* _AVAILABLE DATA_:

__________

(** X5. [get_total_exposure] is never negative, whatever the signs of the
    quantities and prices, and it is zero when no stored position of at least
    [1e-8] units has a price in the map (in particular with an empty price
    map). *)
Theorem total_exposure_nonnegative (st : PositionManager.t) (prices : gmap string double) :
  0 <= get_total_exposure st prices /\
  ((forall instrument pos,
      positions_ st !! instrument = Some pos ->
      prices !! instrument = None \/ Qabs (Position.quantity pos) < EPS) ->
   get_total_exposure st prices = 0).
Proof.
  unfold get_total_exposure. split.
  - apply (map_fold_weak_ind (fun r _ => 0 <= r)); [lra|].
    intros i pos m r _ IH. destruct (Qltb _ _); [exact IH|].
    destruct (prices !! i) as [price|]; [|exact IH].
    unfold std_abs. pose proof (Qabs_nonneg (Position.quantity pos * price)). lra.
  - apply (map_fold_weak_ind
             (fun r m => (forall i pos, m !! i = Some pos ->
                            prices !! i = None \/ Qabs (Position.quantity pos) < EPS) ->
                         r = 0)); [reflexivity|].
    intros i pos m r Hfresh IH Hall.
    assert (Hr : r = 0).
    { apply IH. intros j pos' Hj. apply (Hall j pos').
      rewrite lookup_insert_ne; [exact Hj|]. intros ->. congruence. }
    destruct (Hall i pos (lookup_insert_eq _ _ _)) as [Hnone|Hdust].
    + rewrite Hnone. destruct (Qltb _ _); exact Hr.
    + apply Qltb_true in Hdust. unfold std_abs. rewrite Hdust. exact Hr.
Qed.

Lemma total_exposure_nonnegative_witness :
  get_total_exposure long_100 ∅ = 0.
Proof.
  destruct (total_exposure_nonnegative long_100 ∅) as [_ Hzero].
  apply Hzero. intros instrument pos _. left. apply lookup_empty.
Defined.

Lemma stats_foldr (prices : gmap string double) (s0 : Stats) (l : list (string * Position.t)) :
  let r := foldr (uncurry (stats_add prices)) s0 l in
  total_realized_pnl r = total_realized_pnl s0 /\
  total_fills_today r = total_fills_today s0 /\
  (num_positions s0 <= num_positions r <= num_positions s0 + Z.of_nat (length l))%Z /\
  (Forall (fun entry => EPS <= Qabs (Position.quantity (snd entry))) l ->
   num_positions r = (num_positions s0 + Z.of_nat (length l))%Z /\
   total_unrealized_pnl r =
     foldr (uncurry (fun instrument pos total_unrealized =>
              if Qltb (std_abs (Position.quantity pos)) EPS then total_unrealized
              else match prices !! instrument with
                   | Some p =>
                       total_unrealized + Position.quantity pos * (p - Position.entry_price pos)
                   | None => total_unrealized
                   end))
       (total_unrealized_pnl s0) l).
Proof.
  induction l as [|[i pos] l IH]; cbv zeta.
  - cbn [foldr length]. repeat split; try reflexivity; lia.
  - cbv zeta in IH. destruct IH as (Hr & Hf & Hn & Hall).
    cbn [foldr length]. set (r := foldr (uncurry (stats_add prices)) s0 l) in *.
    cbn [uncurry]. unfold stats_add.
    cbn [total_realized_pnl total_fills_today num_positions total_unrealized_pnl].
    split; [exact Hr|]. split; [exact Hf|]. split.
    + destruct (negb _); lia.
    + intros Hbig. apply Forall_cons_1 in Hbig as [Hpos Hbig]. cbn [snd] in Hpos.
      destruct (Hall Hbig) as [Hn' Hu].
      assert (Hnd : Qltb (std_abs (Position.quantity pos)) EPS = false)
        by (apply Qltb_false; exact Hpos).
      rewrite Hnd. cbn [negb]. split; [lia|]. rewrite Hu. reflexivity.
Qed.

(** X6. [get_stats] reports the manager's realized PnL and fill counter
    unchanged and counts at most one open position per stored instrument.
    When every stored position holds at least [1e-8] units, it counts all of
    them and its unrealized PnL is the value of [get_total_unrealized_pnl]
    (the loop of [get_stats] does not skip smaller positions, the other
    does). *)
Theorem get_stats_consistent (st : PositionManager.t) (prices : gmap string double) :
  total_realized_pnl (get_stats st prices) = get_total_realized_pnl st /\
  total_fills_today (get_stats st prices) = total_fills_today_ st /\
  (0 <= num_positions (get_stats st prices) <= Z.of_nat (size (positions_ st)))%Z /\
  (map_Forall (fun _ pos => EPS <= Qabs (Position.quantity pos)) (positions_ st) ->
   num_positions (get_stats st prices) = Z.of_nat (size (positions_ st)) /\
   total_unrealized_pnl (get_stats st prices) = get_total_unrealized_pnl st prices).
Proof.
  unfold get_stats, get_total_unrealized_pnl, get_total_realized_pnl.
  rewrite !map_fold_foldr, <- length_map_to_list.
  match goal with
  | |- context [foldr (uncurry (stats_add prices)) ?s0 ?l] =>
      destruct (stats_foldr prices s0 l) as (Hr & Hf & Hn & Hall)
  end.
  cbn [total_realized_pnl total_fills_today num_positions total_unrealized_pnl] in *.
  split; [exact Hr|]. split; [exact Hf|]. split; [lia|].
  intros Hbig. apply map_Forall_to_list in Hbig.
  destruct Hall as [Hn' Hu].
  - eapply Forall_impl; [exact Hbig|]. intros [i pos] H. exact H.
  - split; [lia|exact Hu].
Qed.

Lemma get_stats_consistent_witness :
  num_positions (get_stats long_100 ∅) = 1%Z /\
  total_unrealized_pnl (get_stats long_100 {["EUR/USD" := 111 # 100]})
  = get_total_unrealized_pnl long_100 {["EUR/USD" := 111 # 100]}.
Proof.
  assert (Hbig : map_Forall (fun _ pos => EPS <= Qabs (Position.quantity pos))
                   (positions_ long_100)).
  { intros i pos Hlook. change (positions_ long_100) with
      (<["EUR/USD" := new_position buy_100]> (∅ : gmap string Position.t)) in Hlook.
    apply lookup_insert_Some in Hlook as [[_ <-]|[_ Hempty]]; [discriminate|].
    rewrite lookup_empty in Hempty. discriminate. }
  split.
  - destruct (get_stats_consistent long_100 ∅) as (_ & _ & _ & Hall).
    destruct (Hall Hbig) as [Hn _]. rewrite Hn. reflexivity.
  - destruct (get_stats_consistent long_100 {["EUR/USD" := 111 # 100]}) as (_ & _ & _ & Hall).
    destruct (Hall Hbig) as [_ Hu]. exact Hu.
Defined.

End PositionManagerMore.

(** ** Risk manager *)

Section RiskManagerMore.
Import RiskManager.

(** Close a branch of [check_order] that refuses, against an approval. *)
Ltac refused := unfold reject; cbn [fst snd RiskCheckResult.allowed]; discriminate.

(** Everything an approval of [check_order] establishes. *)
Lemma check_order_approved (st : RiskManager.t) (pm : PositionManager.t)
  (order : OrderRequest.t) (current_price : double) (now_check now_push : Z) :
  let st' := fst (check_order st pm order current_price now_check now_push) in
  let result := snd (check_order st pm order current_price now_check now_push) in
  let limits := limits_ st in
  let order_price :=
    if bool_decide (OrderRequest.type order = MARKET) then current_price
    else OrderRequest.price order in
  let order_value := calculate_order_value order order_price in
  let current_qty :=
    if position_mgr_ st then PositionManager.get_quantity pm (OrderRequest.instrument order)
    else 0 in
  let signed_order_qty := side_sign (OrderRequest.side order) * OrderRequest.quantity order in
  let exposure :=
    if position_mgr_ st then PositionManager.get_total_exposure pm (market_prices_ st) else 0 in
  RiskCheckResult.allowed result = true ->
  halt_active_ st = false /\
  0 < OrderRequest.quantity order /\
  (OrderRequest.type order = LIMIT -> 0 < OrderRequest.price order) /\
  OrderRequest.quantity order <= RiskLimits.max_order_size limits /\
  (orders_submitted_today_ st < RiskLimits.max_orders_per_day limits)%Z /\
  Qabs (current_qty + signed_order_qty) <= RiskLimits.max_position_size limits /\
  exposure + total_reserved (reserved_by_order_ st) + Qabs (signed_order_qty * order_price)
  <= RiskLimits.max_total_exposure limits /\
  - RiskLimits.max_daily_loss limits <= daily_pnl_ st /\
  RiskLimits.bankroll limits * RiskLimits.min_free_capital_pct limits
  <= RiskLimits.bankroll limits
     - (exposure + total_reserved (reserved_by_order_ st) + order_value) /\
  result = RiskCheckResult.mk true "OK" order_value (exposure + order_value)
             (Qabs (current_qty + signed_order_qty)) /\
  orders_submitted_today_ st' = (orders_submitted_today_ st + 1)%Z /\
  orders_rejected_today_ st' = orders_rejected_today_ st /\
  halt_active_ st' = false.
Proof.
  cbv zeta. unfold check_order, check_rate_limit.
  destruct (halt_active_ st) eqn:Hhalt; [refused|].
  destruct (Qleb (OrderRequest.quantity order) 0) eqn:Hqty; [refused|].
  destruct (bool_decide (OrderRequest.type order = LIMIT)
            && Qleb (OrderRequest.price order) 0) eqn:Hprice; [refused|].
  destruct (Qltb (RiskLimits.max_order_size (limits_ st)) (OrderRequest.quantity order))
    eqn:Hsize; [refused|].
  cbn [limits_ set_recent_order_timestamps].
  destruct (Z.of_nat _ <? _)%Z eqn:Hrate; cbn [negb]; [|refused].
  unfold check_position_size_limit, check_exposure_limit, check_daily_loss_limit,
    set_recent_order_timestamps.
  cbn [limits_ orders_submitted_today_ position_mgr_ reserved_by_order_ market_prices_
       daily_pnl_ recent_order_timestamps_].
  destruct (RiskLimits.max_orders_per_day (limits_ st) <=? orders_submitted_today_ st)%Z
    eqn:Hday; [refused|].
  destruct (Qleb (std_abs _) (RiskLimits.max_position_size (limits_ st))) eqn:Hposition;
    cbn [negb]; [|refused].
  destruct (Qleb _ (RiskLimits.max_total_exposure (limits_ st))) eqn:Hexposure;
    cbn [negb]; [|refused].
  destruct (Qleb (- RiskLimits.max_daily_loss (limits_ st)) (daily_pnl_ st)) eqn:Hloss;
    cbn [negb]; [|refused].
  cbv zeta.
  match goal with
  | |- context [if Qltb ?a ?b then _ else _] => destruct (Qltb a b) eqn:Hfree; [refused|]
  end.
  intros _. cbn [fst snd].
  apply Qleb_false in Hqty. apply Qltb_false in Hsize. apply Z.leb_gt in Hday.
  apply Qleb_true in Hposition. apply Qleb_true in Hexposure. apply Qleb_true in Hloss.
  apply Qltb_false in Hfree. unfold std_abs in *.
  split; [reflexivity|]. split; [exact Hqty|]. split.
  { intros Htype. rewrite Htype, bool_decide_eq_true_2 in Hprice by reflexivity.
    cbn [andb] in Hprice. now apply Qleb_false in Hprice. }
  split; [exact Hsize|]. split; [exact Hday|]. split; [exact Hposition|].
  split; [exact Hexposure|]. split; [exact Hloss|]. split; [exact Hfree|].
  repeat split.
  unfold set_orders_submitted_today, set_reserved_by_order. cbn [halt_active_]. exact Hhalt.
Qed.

__________

* _TASK REQUIREMENTS_: The expected result is every line from the material above that includes "assert".

* _ANSWER SECTION_:
    assert (Hr : r = 0).
      assert (Hnd : Qltb (std_abs (Position.quantity pos)) EPS = false)
  assert (Hbig : map_Forall (fun _ pos => EPS <= Qabs (Position.quantity pos))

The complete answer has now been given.